TASK:
Of the records that follow, copy only the lines from the line containing "Lemma kstrtoul_ref_range s" to the line containing "case_decide; [unfold EINVAL; by", both included, exactly as written.

(Stored entries)
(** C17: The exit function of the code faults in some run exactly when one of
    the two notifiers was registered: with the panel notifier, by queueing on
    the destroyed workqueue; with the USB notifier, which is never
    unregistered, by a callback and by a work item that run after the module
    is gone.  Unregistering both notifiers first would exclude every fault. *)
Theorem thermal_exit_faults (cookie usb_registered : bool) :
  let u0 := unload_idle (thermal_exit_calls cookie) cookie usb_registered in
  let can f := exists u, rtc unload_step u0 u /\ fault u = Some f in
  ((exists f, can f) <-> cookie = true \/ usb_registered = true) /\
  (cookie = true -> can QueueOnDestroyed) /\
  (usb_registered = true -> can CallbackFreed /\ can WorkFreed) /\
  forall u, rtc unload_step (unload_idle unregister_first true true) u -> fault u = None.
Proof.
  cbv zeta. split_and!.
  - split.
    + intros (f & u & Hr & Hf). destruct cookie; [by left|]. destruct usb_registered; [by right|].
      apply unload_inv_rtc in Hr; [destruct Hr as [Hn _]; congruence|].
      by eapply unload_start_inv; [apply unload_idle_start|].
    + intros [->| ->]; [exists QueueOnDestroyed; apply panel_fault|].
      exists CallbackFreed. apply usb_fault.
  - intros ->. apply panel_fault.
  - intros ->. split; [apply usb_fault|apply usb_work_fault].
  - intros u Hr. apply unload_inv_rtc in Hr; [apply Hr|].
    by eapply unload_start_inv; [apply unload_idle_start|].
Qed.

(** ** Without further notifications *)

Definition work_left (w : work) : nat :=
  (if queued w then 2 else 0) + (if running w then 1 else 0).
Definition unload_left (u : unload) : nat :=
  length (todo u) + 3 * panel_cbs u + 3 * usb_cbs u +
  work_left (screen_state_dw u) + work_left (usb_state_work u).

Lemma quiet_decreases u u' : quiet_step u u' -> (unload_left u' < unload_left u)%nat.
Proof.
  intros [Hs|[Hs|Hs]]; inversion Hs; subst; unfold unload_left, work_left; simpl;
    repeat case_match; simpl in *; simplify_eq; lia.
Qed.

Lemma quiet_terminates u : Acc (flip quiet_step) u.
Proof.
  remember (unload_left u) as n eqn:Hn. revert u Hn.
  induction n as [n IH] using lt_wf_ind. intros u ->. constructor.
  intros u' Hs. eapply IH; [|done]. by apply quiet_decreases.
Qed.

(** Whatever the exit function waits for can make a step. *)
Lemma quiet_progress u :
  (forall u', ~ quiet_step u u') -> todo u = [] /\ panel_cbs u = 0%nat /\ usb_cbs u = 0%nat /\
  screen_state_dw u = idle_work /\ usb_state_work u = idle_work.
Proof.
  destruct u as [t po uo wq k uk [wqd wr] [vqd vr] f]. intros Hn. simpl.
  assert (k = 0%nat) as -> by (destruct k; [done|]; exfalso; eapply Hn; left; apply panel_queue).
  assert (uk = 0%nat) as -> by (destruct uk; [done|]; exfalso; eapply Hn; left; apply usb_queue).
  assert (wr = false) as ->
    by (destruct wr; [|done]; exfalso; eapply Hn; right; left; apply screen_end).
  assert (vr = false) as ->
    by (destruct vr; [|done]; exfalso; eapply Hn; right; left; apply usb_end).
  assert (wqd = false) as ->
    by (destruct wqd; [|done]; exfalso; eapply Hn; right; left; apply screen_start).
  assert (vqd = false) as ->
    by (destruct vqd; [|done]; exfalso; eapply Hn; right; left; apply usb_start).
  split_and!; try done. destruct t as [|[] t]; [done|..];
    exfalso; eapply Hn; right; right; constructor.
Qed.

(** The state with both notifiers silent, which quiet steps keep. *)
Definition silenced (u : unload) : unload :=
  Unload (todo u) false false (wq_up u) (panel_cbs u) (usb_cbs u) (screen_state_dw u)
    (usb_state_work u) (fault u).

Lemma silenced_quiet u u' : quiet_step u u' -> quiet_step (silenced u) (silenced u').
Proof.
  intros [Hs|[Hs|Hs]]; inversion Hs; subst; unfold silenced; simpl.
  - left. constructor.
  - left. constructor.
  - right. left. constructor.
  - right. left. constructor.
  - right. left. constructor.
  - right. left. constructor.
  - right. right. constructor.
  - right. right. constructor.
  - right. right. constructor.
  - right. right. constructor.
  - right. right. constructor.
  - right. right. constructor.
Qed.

...

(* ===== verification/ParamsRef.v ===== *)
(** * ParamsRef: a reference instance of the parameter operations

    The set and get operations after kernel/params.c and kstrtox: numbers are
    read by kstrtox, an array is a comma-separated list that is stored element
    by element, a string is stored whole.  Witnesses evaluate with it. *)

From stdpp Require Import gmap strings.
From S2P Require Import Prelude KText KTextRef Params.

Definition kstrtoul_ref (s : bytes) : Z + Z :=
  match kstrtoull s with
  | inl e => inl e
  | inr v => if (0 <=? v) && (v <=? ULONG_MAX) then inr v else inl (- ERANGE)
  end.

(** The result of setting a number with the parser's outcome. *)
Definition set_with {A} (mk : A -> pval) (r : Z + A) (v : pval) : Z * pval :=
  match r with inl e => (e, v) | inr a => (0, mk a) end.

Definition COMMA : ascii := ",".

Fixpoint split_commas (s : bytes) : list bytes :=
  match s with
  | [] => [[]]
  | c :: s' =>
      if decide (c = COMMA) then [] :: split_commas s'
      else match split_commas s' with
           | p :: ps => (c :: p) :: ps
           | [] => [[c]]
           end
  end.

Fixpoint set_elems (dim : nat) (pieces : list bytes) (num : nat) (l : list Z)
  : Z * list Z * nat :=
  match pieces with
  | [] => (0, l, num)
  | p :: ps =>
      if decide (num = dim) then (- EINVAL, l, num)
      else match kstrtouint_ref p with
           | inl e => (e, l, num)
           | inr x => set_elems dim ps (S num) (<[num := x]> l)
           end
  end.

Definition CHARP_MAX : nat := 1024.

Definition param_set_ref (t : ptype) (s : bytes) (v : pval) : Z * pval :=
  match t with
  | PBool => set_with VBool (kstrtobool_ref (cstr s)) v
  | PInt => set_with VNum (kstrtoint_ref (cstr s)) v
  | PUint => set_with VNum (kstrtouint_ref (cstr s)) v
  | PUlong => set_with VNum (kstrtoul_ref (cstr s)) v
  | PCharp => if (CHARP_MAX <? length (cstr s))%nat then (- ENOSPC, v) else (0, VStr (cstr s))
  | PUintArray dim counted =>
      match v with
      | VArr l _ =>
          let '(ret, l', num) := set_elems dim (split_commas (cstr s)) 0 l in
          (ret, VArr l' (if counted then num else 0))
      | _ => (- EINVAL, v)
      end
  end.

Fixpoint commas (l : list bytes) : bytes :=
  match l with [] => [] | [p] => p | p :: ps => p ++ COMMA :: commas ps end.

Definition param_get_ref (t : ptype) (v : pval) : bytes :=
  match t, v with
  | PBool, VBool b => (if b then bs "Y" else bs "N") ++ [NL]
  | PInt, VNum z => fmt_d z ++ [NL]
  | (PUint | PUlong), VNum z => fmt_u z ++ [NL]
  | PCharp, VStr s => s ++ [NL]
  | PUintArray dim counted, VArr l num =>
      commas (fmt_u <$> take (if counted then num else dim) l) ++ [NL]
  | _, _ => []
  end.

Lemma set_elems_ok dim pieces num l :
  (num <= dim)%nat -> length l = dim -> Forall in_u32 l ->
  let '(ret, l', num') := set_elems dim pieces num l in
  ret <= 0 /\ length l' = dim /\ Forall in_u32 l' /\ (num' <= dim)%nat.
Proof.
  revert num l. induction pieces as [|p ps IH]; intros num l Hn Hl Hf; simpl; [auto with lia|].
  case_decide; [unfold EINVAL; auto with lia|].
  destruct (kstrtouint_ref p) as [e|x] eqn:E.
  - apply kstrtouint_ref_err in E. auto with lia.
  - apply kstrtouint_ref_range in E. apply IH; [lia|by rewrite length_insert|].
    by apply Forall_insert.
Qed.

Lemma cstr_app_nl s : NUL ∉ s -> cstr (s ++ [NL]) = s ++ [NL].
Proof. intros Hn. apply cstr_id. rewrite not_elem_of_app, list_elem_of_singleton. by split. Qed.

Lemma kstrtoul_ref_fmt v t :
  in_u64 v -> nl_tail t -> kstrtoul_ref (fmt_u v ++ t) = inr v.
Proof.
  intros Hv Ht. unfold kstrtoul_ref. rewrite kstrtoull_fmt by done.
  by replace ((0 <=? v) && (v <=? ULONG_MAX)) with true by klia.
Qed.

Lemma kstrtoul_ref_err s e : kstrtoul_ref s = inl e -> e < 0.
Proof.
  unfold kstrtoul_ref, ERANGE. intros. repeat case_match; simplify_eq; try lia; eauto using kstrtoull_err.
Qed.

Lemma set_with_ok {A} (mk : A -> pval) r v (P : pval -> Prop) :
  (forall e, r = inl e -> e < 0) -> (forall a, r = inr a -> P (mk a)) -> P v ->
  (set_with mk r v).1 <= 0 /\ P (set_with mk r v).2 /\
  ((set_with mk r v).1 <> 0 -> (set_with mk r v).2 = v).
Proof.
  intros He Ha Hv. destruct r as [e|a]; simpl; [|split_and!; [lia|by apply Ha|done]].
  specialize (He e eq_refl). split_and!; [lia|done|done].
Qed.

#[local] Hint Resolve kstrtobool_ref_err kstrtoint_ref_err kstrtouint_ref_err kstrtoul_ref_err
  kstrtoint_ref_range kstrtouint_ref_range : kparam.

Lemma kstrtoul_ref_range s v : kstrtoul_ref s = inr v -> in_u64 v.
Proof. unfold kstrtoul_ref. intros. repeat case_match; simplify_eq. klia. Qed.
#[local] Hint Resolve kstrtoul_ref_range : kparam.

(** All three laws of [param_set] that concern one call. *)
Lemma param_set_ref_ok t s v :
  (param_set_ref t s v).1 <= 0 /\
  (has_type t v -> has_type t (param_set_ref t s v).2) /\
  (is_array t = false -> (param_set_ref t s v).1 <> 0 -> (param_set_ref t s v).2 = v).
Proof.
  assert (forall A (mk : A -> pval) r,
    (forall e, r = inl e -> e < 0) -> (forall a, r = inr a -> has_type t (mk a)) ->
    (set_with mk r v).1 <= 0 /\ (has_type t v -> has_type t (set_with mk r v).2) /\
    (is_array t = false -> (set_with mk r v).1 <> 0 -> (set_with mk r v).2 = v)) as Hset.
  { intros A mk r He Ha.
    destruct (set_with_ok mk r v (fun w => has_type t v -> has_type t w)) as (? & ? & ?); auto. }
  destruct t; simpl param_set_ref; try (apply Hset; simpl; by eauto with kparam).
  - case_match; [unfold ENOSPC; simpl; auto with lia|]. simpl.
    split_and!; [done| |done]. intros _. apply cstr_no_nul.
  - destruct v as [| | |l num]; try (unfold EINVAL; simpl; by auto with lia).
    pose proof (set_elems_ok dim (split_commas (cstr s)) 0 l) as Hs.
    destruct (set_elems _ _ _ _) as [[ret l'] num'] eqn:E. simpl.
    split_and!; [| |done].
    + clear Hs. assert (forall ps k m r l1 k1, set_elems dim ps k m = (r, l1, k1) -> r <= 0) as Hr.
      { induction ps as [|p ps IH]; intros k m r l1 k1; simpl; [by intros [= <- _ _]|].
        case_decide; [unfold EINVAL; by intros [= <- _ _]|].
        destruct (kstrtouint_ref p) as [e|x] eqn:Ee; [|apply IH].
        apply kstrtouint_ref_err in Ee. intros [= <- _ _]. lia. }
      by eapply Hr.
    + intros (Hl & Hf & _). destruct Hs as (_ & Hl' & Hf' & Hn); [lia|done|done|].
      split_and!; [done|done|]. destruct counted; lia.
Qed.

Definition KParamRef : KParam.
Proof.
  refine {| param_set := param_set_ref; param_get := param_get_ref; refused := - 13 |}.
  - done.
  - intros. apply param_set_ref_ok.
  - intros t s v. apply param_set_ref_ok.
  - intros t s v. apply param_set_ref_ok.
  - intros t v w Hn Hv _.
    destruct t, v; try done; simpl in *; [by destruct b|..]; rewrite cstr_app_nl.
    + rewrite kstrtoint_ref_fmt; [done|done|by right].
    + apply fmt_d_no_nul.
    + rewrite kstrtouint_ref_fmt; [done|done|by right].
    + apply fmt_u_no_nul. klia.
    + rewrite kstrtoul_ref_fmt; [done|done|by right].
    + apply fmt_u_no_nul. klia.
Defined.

EXERCISE ANSWER:
Lemma kstrtoul_ref_range s v : kstrtoul_ref s = inr v -> in_u64 v.
Proof. unfold kstrtoul_ref. intros. repeat case_match; simplify_eq. klia. Qed.
#[local] Hint Resolve kstrtoul_ref_range : kparam.

(** All three laws of [param_set] that concern one call. *)
Lemma param_set_ref_ok t s v :
  (param_set_ref t s v).1 <= 0 /\
  (has_type t v -> has_type t (param_set_ref t s v).2) /\
  (is_array t = false -> (param_set_ref t s v).1 <> 0 -> (param_set_ref t s v).2 = v).
Proof.
  assert (forall A (mk : A -> pval) r,
    (forall e, r = inl e -> e < 0) -> (forall a, r = inr a -> has_type t (mk a)) ->
    (set_with mk r v).1 <= 0 /\ (has_type t v -> has_type t (set_with mk r v).2) /\
    (is_array t = false -> (set_with mk r v).1 <> 0 -> (set_with mk r v).2 = v)) as Hset.
  { intros A mk r He Ha.
    destruct (set_with_ok mk r v (fun w => has_type t v -> has_type t w)) as (? & ? & ?); auto. }
  destruct t; simpl param_set_ref; try (apply Hset; simpl; by eauto with kparam).
  - case_match; [unfold ENOSPC; simpl; auto with lia|]. simpl.
    split_and!; [done| |done]. intros _. apply cstr_no_nul.
  - destruct v as [| | |l num]; try (unfold EINVAL; simpl; by auto with lia).
    pose proof (set_elems_ok dim (split_commas (cstr s)) 0 l) as Hs.
    destruct (set_elems _ _ _ _) as [[ret l'] num'] eqn:E. simpl.
    split_and!; [| |done].
    + clear Hs. assert (forall ps k m r l1 k1, set_elems dim ps k m = (r, l1, k1) -> r <= 0) as Hr.
      { induction ps as [|p ps IH]; intros k m r l1 k1; simpl; [by intros [= <- _ _]|].
        case_decide; [unfold EINVAL; by intros [= <- _ _]|].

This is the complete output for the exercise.